No primeiro semestre deste ano morreram 16 trabalhadores em acidentes de trabalho na construção civil, mais três pessoas do que em igual período de 2014.
O anúncio foi feito hoje pelo presidente do Sindicato da Construção Civil, Albano Ribeiro.
“Em 2013 tivemos 33 acidentes de trabalho. Em 2014, 41. E este ano, se não forem tomadas medidas, podemos chegar aos 50 trabalhadores.
Se não forem tomadas medidas, podemos ter muitos mais mortos no final do ano. O Sindicato, naturalmente, tudo fará para que não morram mais trabalhadores.”
O sindicalista acusa o Governo, e em particular o ministro da Segurança Social, Mota Soares, bem como a Autoridade para as Condições do Trabalho, de falta de apoio na promoção de segurança e saúde nos locais de trabalho.
“Responsabilizamos o Dr. Mota Soares porque as verbas para o funcionamento da ACT vão do Ministério da Segurança Social. Os trabalhadores da Construção descontam para lá, e são muitos, 600 mil.
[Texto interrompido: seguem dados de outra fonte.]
(** C10, as the code has it: for a per-device mapping whose entries are
    dictionaries, when [get_structured_data] comes back with a result for
    the text that each device holds under the command, [parse_raw_output]
    returns one [{device, response}] entry for each device of the mapping
    if the command is a key of every entry, and raises [KeyError], without
    any raw-text fallback, if some entry lacks it. *)
Theorem parse_raw_output_per_device lib d module st :
  (forall device out, d !! device = Some out -> structures_text lib module out) ->
  (forall device out, d !! device = Some out -> exists m, out = PDict m) ->
  ((forall device out, d !! device = Some out -> has_command out (command module)) ->
   exists entries,
     outcome (parse_raw_output lib (PDict d) module) st = Ret (PList entries) /\
     length entries = size d /\
     Forall2 (entry_for lib module) entries (map_to_list d)) /\
  ((exists device out, d !! device = Some out /\ lacks_command out (command module)) ->
   outcome (parse_raw_output lib (PDict d) module) st = Raise KeyError).
Proof.
  intros Hsd Hdict.
  assert (Forall (fun item => structures_text lib module item.2) (map_to_list d))
    as Hstruct.
  { apply Forall_forall. intros [device out] Hin.
    apply elem_of_map_to_list in Hin. by apply (Hsd device). }
  split.
  - intros Hhas.
    destruct (each_device_all lib module (map_to_list d) [] st Hstruct)
      as (entries & st' & Hrun & Hentries).
    { apply Forall_forall. intros [device out] Hin.
      apply elem_of_map_to_list in Hin. by apply (Hhas device). }
    exists entries. split; [|split].
    + unfold outcome, parse_raw_output. rewrite (bind_ret _ _ _ _ _ Hrun). reflexivity.
    + rewrite (Forall2_length _ _ _ Hentries). apply length_map_to_list.
    + exact Hentries.
  - intros (device & out & Hout & Hlack).
    destruct (each_device_lacking lib module (map_to_list d) [] st Hstruct)
      as (st' & Hrun).
    { apply Forall_forall. intros [device' out'] Hin.
      apply elem_of_map_to_list in Hin. by apply (Hdict device'). }
    { apply Exists_exists. exists (device, out).
      split; [by apply elem_of_map_to_list | exact Hlack]. }
    unfold outcome, parse_raw_output. rewrite (bind_raise _ _ _ _ _ Hrun). reflexivity.
Qed.

Lemma picky_structures_vlan st :
  exists sd st',
    get_structured_data (Index.library String.prefix Sample.index Cases.picky)
      (PStr "1 default active") Sample.show_vlan st = (Ret sd, st').
Proof.
  eexists _, _.
  apply (get_structured_data_parse_ok _ _ _ _ tt Sample.vlan_header
           [[PStr "1"; PStr "default"; PStr "active"]]);
    [reflexivity | reflexivity | repeat constructor].
Qed.

Lemma picky_structures_texts m :
  (m = {[ "show vlan" := PStr "1 default active" ]} \/
   m = {[ "show version" := PStr "IOS 15.2" ]}) ->
  structures_text (Index.library String.prefix Sample.index Cases.picky)
    Sample.show_vlan (PDict m).
Proof.
  intros Hm m' k raw_txt Heq Hk Hraw st. cbn in Hk. simplify_eq.
  destruct Hm as [->| ->].
  - apply lookup_singleton_Some in Hraw as [_ <-]. apply picky_structures_vlan.
  - by apply lookup_singleton_Some in Hraw as [? _].
Qed.

Lemma one_switch_entries device out :
  Sample.one_switch !! device = Some out ->
  out = PDict {[ "show vlan" := PStr "1 default active" ]}.
Proof.
  unfold Sample.one_switch. intros Hout.
  by apply lookup_singleton_Some in Hout as [_ <-].
Qed.

Lemma two_switches_entries device out :
  Cases.two_switches !! device = Some out ->
  out = PDict {[ "show vlan" := PStr "1 default active" ]} \/
  out = PDict {[ "show version" := PStr "IOS 15.2" ]}.
Proof.
  unfold Cases.two_switches. intros Hout.
  apply lookup_insert_Some in Hout as [[_ <-]|[_ Hout]]; [by left|].
  apply lookup_singleton_Some in Hout as [_ <-]. by right.
Qed.
(** The whole loop over the operations, when the table has room for them. *)
Lemma cigar_loop (ops : list (Z * Z)) :
  forall (st : state) (ws : list Z) (k : nat),
    Forall well_formed_op ops ->
    ref_to_query st =
      (Some <$> ws) ++ replicate (Z.to_nat (ref_consumed ops) + k) None ->
    Z.of_nat (length ws) = rpos st ->
    for_each cigar_step ops st =
      Returns {| ref_to_query :=
                   (Some <$> (ws ++ (uint32 <$> starts ops (qpos st))))
                     ++ replicate k None;
                 rpos := rpos st + ref_consumed ops;
                 qpos := qpos st + query_consumed ops;
                 written := written st ++
                   (Z.of_nat <$> seq (length ws) (Z.to_nat (ref_consumed ops))) |}.
Proof.
  induction ops as [|[l op] ops IH]; intros st ws k Hwf Htbl Hlen.
  - simpl in *. rewrite !app_nil_r, !Z.add_0_r. destruct st; simpl in *. now subst.
  - inversion Hwf as [|? ? [Hl Hop] Hwf']; subst. simpl in Hl, Hop.
    pose proof (ref_consumed_nonneg ops Hwf') as Hnn.
    unfold supported in Hop. simpl in Htbl |- *.
    destruct (is_match op) eqn:Hm; simpl in Htbl |- *.
    + rewrite Z2Nat.inj_add, <- Nat.add_assoc in Htbl by lia.
      unfold range.
      rewrite (fill_loop (rpos st) (fun i => qpos st + i) (Z.to_nat l) 0 st ws _ Htbl)
        by (simpl; lia).
      simpl. erewrite IH; simpl; [| assumption | reflexivity
        | rewrite length_app, length_fmap, length_seq; lia].
      rewrite Z2Nat.inj_add, seq_app, !fmap_app by lia.
      rewrite (written_shift (rpos st) (length ws)) by lia.
      rewrite length_app, length_fmap, length_seq.
      rewrite <- !list_fmap_compose, <- !app_assoc.
      f_equal. f_equal; first [lia | reflexivity].
    + destruct (is_insertion op) eqn:Hi; simpl in Htbl |- *.
      * rewrite (insertion_not_deletion op Hi) in Htbl |- *. simpl in Htbl |- *.
        erewrite IH; simpl; [| assumption | eassumption | assumption].
        do 2 f_equal; lia.
      * destruct (is_deletion op) eqn:Hd; [|discriminate]. simpl in Htbl |- *.
        rewrite Z2Nat.inj_add, <- Nat.add_assoc in Htbl by lia.
        unfold range.
        rewrite (fill_loop (rpos st) (fun _ => qpos st) (Z.to_nat l) 0 st ws _ Htbl)
          by (simpl; lia).
        simpl. erewrite IH; simpl; [| assumption | reflexivity
          | rewrite length_app, length_fmap, length_seq; lia].
        rewrite Z2Nat.inj_add, seq_app, !fmap_app by lia.
        rewrite (written_shift (rpos st) (length ws)) by lia.
        rewrite length_app, length_fmap, length_seq.
        rewrite <- !list_fmap_compose, <- !app_assoc.
        f_equal. f_equal; first [lia | reflexivity].
Qed.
Acho que deveria apoiar mais as candidaturas, como outros Governos fizeram.
Se não fosse a nossa intervenção, morreriam mais trabalhadores.”
Albano Ribeiro considera que se não fosse a intervenção daquele sindicato morreriam mais trabalhadores, mas assume que não têm os meios necessários e reitera a necessidade do Estado apoiar mais na nobre questão de que “primeiro está a vida humana e depois estão as outras coisas todas”.